The following recommendations are based on limited or inconsistent scientific evidence (Level B):
- Treatment of nausea and vomiting of pregnancy with ginger has shown some beneficial effects in reducing nausea symptoms and can be considered as a nonpharmacologic option.
- Treatment of severe nausea and vomiting of pregnancy or hyperemesis gravidarum with methylprednisolone may be efficacious in refractory cases; however, the risk profile of methylprednisolone suggests it should be a last-resort treatment.
The following recommendations are based primarily on consensus and expert opinion (Level C):
- Early treatment of nausea and vomiting of pregnancy may be beneficial to prevent progression to hyperemesis gravidarum.

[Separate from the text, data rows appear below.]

(** C6 fails as stated: re-recording skill [a] replaces its
    [InstalledAt] of 2024 by the current time. *)
Lemma AddToLock_resets_installedAt :
  (exists lock skills entry,
     skill.ReadLockFile (skill.NewStore ledger_world) ledger_world = Ok lock /\
     LockFile.Skills lock = Some skills /\ skills !! "a" = Some entry /\
     LockEntry.InstalledAt entry = "2024-01-01T00:00:00Z") /\
  (exists w' lock' skills' entry',
     skill.AddToLock (skill.NewStore ledger_world) "a" "o/r" "2025-06-01T00:00:00Z"
                     ledger_world = skill.Return None w' /\
     skill.ReadLockFile (skill.NewStore ledger_world) w' = Ok lock' /\
     LockFile.Skills lock' = Some skills' /\ skills' !! "a" = Some entry' /\
     LockEntry.InstalledAt entry' = "2025-06-01T00:00:00Z" /\
     LockEntry.InstalledAt entry' <> "2024-01-01T00:00:00Z").
Proof.
  split.
  - by eexists _, _, ledger_old_entry.
  - eexists _, _, _, _. split; [vm_compute; reflexivity|].
    split; [vm_compute; reflexivity|]. split; [reflexivity|].
    split; [vm_compute; reflexivity|]. split; [reflexivity|]. simpl. discriminate.
Qed.

Lemma ReadLockFile_missing_is_empty_witness :
  skill.ReadLockFile (skill.NewStore fresh_world)
                     fresh_world
  = Ok (LockFile.mk 3 (Some ∅)).
Proof.
  apply (ReadLockFile_missing_is_empty
           (skill.NewStore fresh_world) fresh_world).
  reflexivity.
Defined.

(** ** Listing the central store *)

Lemma ReadDir_missing (path : string) (w : World) :
  fs w !! path = None -> os.ReadDir path w = Err (PathError ENOENT).
Proof. unfold os.ReadDir. by intros ->. Qed.
Lemma truediv_ok (a b : nat) :
  0 < a ≤ b →
  ∃ x, Float.truediv a b = Ok x
       ∧ (52 ≤ Float.expo x)%Z
       ∧ (Z.abs (2 * (Float.mant x * Z.of_nat b
                      - Z.of_nat a * 2 ^ Float.expo x)) ≤ Z.of_nat b)%Z.
Proof.
  intros Hab. unfold Float.truediv.
  destruct (Z.eqb_spec (Z.of_nat b) 0) as [Hb0|_]; [lia|].
  destruct (Z.eqb_spec (Z.of_nat a) 0) as [Ha0|_]; [lia|].
  set (k := (Z.log2 (Z.of_nat b) - Z.log2 (Z.of_nat a))%Z).
  assert (Hk : (0 ≤ k)%Z).
  { pose proof (Z.log2_le_mono (Z.of_nat a) (Z.of_nat b) ltac:(lia)). lia. }
  set (e := if (Z.of_nat a * 2 ^ (52 + k) <? 2 ^ 52 * Z.of_nat b)%Z
            then (53 + k)%Z else (52 + k)%Z).
  assert (He : (52 ≤ e)%Z) by (subst e; destruct (_ <? _)%Z; lia).
  eexists. split; [reflexivity|]. simpl.
  destruct (Z.leb_spec 0 e); [|lia].
  split; [done|]. apply round_half_even_bound. lia.
Qed.

Lemma format_6f_bound (a b : nat) x :
  0 < a ≤ b → Float.truediv a b = Ok x →
  (Z.abs (Float.format_6f x * Z.of_nat b - 10 ^ 6 * Z.of_nat a) < Z.of_nat b)%Z.
Proof.
  intros Hab Hx. destruct (truediv_ok a b Hab) as (x' & Hx' & He & Hm).
  rewrite Hx in Hx'. injection Hx' as <-.
  unfold Float.format_6f. destruct (Z.leb_spec 0 (Float.expo x)); [|lia].
  assert (Hp : (2 ^ 52 ≤ 2 ^ Float.expo x)%Z)
    by (apply Z.pow_le_mono_r; lia).
  pose proof (round_half_even_bound (Float.mant x * 10 ^ 6) (2 ^ Float.expo x)
                ltac:(lia)) as Hu.
  set (u := Float.round_half_even (Float.mant x * 10 ^ 6) (2 ^ Float.expo x)) in *.
  set (m := Float.mant x) in *. set (P := (2 ^ Float.expo x)%Z) in *.
  change (2 ^ 52)%Z with 4503599627370496%Z in Hp.
  change (10 ^ 6)%Z with 1000000%Z in *.
  nia.
Qed.

(** *** The loop body *)

Lemma scan_record_skip name seq :
  count chN seq = 0 → scan_record name seq = Ok (None, []).
Proof. intros H. unfold scan_record. by rewrite H. Qed.

Lemma scan_record_row name seq :
  0 < count chN seq →
  ∃ x, Float.truediv (count chN seq) (String.length seq) = Ok x
       ∧ scan_record name seq =
         Ok (Some (TsvRow name (String.length seq) (count chN seq)
                     (Float.format_6f x)
                     (List.length (finditer_Nplus seq))
                     (map (λ m : span, (m.1 + 1, m.2)) (finditer_Nplus seq))),
             map (λ m : span, BedRow name m.1 m.2 (name, m.1 + 1, m.2) (m.2 - m.1))
                 (finditer_Nplus seq)).
Proof.
  intros Hpos. pose proof (count_le_length chN seq) as Hle.
  destruct (truediv_ok (count chN seq) (String.length seq)) as (x & Hx & _);
    [lia|].
  exists x. split; [done|]. unfold scan_record.
  destruct (Nat.eqb_spec (count chN seq) 0) as [H0|_]; [lia|].
  rewrite Hx. simpl. by rewrite length_map.
Qed.

Lemma scan_record_never_raises name seq e : scan_record name seq ≠ Raise e.
Proof.
  destruct (Nat.eq_dec (count chN seq) 0) as [H0|Hn].
  - by rewrite scan_record_skip.
  - destruct (scan_record_row name seq) as (x & _ & ->); [lia|done].
Qed.
(** [recordAttendance(attendanceData)]: the INSERT and the read-back.  The
    columns [user_id] and [rfid_card] are NOT NULL, so a value sanitized to
    [null] makes the statement fail; [None] stands for the exception.  The
    read-back [findById(result.insertId)] is the object of the inserted row
    (lemma [findById_inserted]). *)
Definition recordAttendance (d : AttendanceData.t) (tbl : list Entry.t)
  : option (t * list Entry.t) :=
match sanitize (Some (AttendanceData.userId d)),
      sanitize (Some (AttendanceData.rfidCard d)) with
| Some u, Some c =>
    let r := {| Entry.id := insertId tbl; Entry.user_id := u; Entry.rfid_card := c;
                Entry.scan_time := AttendanceData.scanTime d;
                Entry.scan_date := AttendanceData.scanDate d;
                Entry.action_type := AttendanceData.actionType d;
                Entry.event_id := AttendanceData.eventId d;
                Entry.client_ip := sanitize (AttendanceData.clientIp d);
                Entry.gateway_ip := sanitize (AttendanceData.gatewayIp d);
                Entry.wifi_name := sanitize (AttendanceData.wifiName d);
                Entry.location := sanitize (AttendanceData.location d);
                Entry.notes := sanitize (AttendanceData.notes d);
                Entry.status := default valid (AttendanceData.status d) |} in
    Some (constructor r, tbl ++ [r])
| _, _ => None
end.

(** [ORDER BY scan_time DESC LIMIT 1]: the latest row, the earliest stored
    one among rows of equal time *)
Fixpoint latest (rows : list Entry.t) : option Entry.t :=
match rows with
| [] => None
| r :: rest =>
    match latest rest with
    | Some r' => if Entry.scan_time r <? Entry.scan_time r' then Some r' else Some r
    | None => Some r
    end
end.

Definition not_before (a b : Entry.t) : Prop := Entry.scan_time b <= Entry.scan_time a.

Definition not_after (a b : Entry.t) : Prop := Entry.scan_time a <= Entry.scan_time b.

#[global] Instance not_before_dec a b : Decision (not_before a b) :=
Z_le_dec _ _.

#[global] Instance not_after_dec a b : Decision (not_after a b) :=
Z_le_dec _ _.

(** [ORDER BY scan_time DESC] *)
Definition by_scan_time_desc (rows : list Entry.t) : list Entry.t :=
merge_sort not_before rows.

(** [ORDER BY scan_time ASC] *)
Definition by_scan_time_asc (rows : list Entry.t) : list Entry.t :=
merge_sort not_after rows.

Definition between (lo hi x : Z) : bool := (lo <=? x) && (x <=? hi).

(** [findByUserAndDate(userId, date)] *)
Definition findByUserAndDate (userId : string) (date : Z) (tbl : list Entry.t)
  : list t :=
constructor <$>
  by_scan_time_asc
    (filter (fun r => Entry.user_id r = userId ∧ Entry.scan_date r = date) tbl).

(** [findByDateRange(startDate, endDate, userId = null)] *)
Definition findByDateRange (startDate endDate : Z) (userId : option string)
           (tbl : list Entry.t) : list t :=
let in_range :=
  filter (fun r => between startDate endDate (Entry.scan_date r) = true) tbl in
let rows :=
  if JS.truthy_ostr userId
  then filter (fun r => Some (Entry.user_id r) = userId) in_range
  else in_range in
constructor <$> by_scan_time_desc rows.

(** [getLastScanForUser(userId, date = null)] *)
Definition getLastScanForUser (userId : string) (date : option Z)
           (tbl : list Entry.t) : option t :=
let rows :=
  filter (fun r => Entry.user_id r = userId ∧ Entry.status r = valid) tbl in
let rows :=
  match date with
  | Some d => filter (fun r => Entry.scan_date r = d) rows
  | None => rows
  end in
constructor <$> latest rows.

(** [checkDuplicateScan(userId, rfidCard, minInterval = 5)]; [now] is the
    clock read by [moment()] *)
Definition checkDuplicateScan (now : Z) (userId rfidCard : string)
           (minInterval : Z) (tbl : list Entry.t) : bool :=
let cutoffTime := now - minInterval in
let results :=
  filter (fun r => Entry.user_id r = userId ∧ Entry.rfid_card r = rfidCard
                   ∧ cutoffTime < Entry.scan_time r) tbl in
bool_decide (0 < length results)%nat.

(** rows selected by [scan_date BETWEEN ? AND ? AND status = 'valid'] *)
Definition valid_in_range (startDate endDate : Z) (tbl : list Entry.t)
  : list Entry.t :=
filter (fun r => between startDate endDate (Entry.scan_date r) = true
                 ∧ Entry.status r = valid) tbl.

Record stats := mkStats {
  totalRecords : nat;
  uniqueUsers : nat;
  actionTypeStats : list (action * nat);
  dailyStats : list (Z * nat)
}.

Definition count_where {A} (p : A -> bool) (l : list A) : nat :=
length (List.filter p l).

(** [getAttendanceStats(startDate, endDate)] *)
Definition getAttendanceStats (startDate endDate : Z) (tbl : list Entry.t)
  : stats :=
let rows := valid_in_range startDate endDate tbl in
{| totalRecords := length rows;
   uniqueUsers := length (remove_dups (map Entry.user_id rows));
   actionTypeStats :=
     map (fun a => (a, count_where (fun r => action_eqb (Entry.action_type r) a) rows))
         (remove_dups (map Entry.action_type rows));
   dailyStats :=
     map (fun d => (d, count_where (fun r => Entry.scan_date r =? d) rows))
         (merge_sort Z.le (remove_dups (map Entry.scan_date rows))) |}.

Record report_line := mkLine {
  line_scan_date : Z;
  first_check_in : option Z;
  last_check_out : option Z;
  check_ins : nat;
  check_outs : nat
}.

(** [MIN(..)] and [MAX(..)] of a column: [NULL] on no value *)
Definition sql_min (l : list Z) : option Z :=
match l with [] => None | x :: r => Some (foldr Z.min x r) end.

Definition sql_max (l : list Z) : option Z :=
match l with [] => None | x :: r => Some (foldr Z.max x r) end.
(** * fobsvr: the refreshable authorization cache, its refresh driver and
      its HTTP readers

    A shallow embedding of the Go sources of fobsvr:
    - the cache: [cache], [newCache], [Fill], [Load], [Wait] and
      [calculateUsersHash];
    - the Keycloak client: [AccessUser], [newAccessUser],
      [firstElOrZeroVal] and [ListUsers];
    - [main]: the /healthz and /v1/fobs handlers and the Keycloak loop, in
      the first version of [main] and in its revision.

    Go library functions the code calls (crypto/sha256, encoding/hex,
    encoding/json, sort.Slice, strconv.Atoi) are modelled by executable
    definitions following the behaviour of the Go 1.21 standard library on a
    64-bit platform.  What the outside world answers (the directory, the
    parser of durations, which case of a [select] fires) is an argument of
    the function that asks. *)

From Stdlib Require Import ZArith String Ascii List.
From stdpp Require Import base option list numbers strings gmap sets sorting.
Import ListNotations.
Local Open Scope Z_scope.

(** ** Bytes and strings

    A Go [string] is a sequence of bytes; it is modelled by [string], whose
    characters are bytes.  A byte is read as a [Z] in [0, 256). *)

Definition byte_of_ascii (a : ascii) : Z := Z.of_N (N_of_ascii a).

Definition bytes_of_string (s : string) : list Z :=
  map byte_of_ascii (list_ascii_of_string s).

(** ** crypto/sha256 (FIPS 180-4), on 32-bit words held in [Z] *)

Module SHA256.

Definition mask32 : Z := 0xFFFFFFFF.
Definition w32 (x : Z) : Z := Z.land x mask32.
Definition add32 (x y : Z) : Z := w32 (x + y).
Definition rotr (n x : Z) : Z :=
  w32 (Z.lor (Z.shiftr x n) (Z.shiftl x (32 - n))).
Definition shr (n x : Z) : Z := Z.shiftr x n.

Definition Ch (x y z : Z) : Z :=
  Z.lxor (Z.land x y) (Z.land (Z.lxor x mask32) z).
Definition Maj (x y z : Z) : Z :=
  Z.lxor (Z.lxor (Z.land x y) (Z.land x z)) (Z.land y z).
Definition Sigma0 (x : Z) : Z := Z.lxor (Z.lxor (rotr 2 x) (rotr 13 x)) (rotr 22 x).
Definition Sigma1 (x : Z) : Z := Z.lxor (Z.lxor (rotr 6 x) (rotr 11 x)) (rotr 25 x).
Definition sigma0 (x : Z) : Z := Z.lxor (Z.lxor (rotr 7 x) (rotr 18 x)) (shr 3 x).
Definition sigma1 (x : Z) : Z := Z.lxor (Z.lxor (rotr 17 x) (rotr 19 x)) (shr 10 x).

(** The first 64 primes. *)
Definition is_prime (n : nat) : bool :=
  forallb (fun d => negb (n mod d =? 0)%nat) (seq 2 (n - 2)).
Definition primes : list Z := map Z.of_nat (filter is_prime (seq 2 310)).

(** The integer cube root, one bit at a time from bit [n-1] down. *)
Fixpoint cbrt_bits (n : nat) (x r : Z) : Z :=
  match n with
  | O => r
  | S n' =>
      let r' := r + 2 ^ Z.of_nat n' in
      if r' * r' * r' <=? x then cbrt_bits n' x r' else cbrt_bits n' x r
  end.

(** The round constants: the first 32 bits of the fractional parts of the
    cube roots of the primes. *)
Definition K : list Z :=
  map (fun p => w32 (cbrt_bits 40 (p * 2 ^ 96) 0)) primes.

(** The eight working variables / the chaining value. *)
Record digest := Digest {
  h0 : Z; h1 : Z; h2 : Z; h3 : Z; h4 : Z; h5 : Z; h6 : Z; h7 : Z }.

(** The initial value: the first 32 bits of the fractional parts of the
    square roots of the first eight primes. *)
Definition frac_sqrt (p : Z) : Z := w32 (Z.sqrt (p * 2 ^ 64)).

Definition init : digest :=
  Digest (frac_sqrt 2) (frac_sqrt 3) (frac_sqrt 5) (frac_sqrt 7)
         (frac_sqrt 11) (frac_sqrt 13) (frac_sqrt 17) (frac_sqrt 19).

(** Padding: a 1 bit, zeros up to 56 mod 64, the bit length on 64 bits. *)
Definition be_bytes (n : nat) (x : Z) : list Z :=
  map (fun i => Z.land (Z.shiftr x (8 * Z.of_nat i)) 0xFF) (rev (seq 0 n)).

Definition pad (msg : list Z) : list Z :=
  let len := Z.of_nat (length msg) in
  let zeros := Z.to_nat ((55 - len) mod 64) in
  msg ++ [0x80] ++ repeat 0 zeros ++ be_bytes 8 (Z.land (8 * len) 0xFFFFFFFFFFFFFFFF).

Definition be_word (b3 b2 b1 b0 : Z) : Z :=
  Z.lor (Z.lor (Z.lor (Z.shiftl b3 24) (Z.shiftl b2 16)) (Z.shiftl b1 8)) b0.

Fixpoint words (bs : list Z) : list Z :=
  match bs with
  | b3 :: b2 :: b1 :: b0 :: rest => be_word b3 b2 b1 b0 :: words rest
  | _ => []
  end.

(** The message schedule, most recent word first: the head of [ws] is
    W(t-1). *)
Fixpoint schedule (n : nat) (ws : list Z) : list Z :=
  match n with
  | O => ws
  | S n' =>
      let w := add32 (add32 (sigma1 (nth 1 ws 0)) (nth 6 ws 0))
                     (add32 (sigma0 (nth 14 ws 0)) (nth 15 ws 0)) in
      schedule n' (w :: ws)
  end.

Definition round (s : digest) (kw : Z * Z) : digest :=
  let '(k, w) := kw in
  let t1 := add32 (add32 (add32 (add32 (h7 s) (Sigma1 (h4 s)))
                                (Ch (h4 s) (h5 s) (h6 s))) k) w in
  let t2 := add32 (Sigma0 (h0 s)) (Maj (h0 s) (h1 s) (h2 s)) in
  Digest (add32 t1 t2) (h0 s) (h1 s) (h2 s) (add32 (h3 s) t1) (h4 s) (h5 s) (h6 s).

Definition add_digest (x y : digest) : digest :=
  Digest (add32 (h0 x) (h0 y)) (add32 (h1 x) (h1 y))
         (add32 (h2 x) (h2 y)) (add32 (h3 x) (h3 y))
         (add32 (h4 x) (h4 y)) (add32 (h5 x) (h5 y))
         (add32 (h6 x) (h6 y)) (add32 (h7 x) (h7 y)).

Definition block (s : digest) (blk : list Z) : digest :=
  let ws := rev (schedule 48 (rev (words blk))) in
  add_digest s (fold_left round (combine K ws) s).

- Intravenous hydration should be used for the patient who cannot tolerate oral liquids for a prolonged period or if clinical signs of dehydration are present. Correction of ketosis and vitamin deficiency should be strongly considered. Dextrose and vitamins should be included in the therapy when prolonged vomiting is present, and thiamine should be administered before dextrose infusion to prevent Wernicke encephalopathy.
- Enteral tube feeding (nasogastric or nasoduodenal) should be initiated as the first-line treatment to provide nutritional support to the woman with hyperemesis gravidarum who is not responsive to medical therapy and cannot maintain her weight.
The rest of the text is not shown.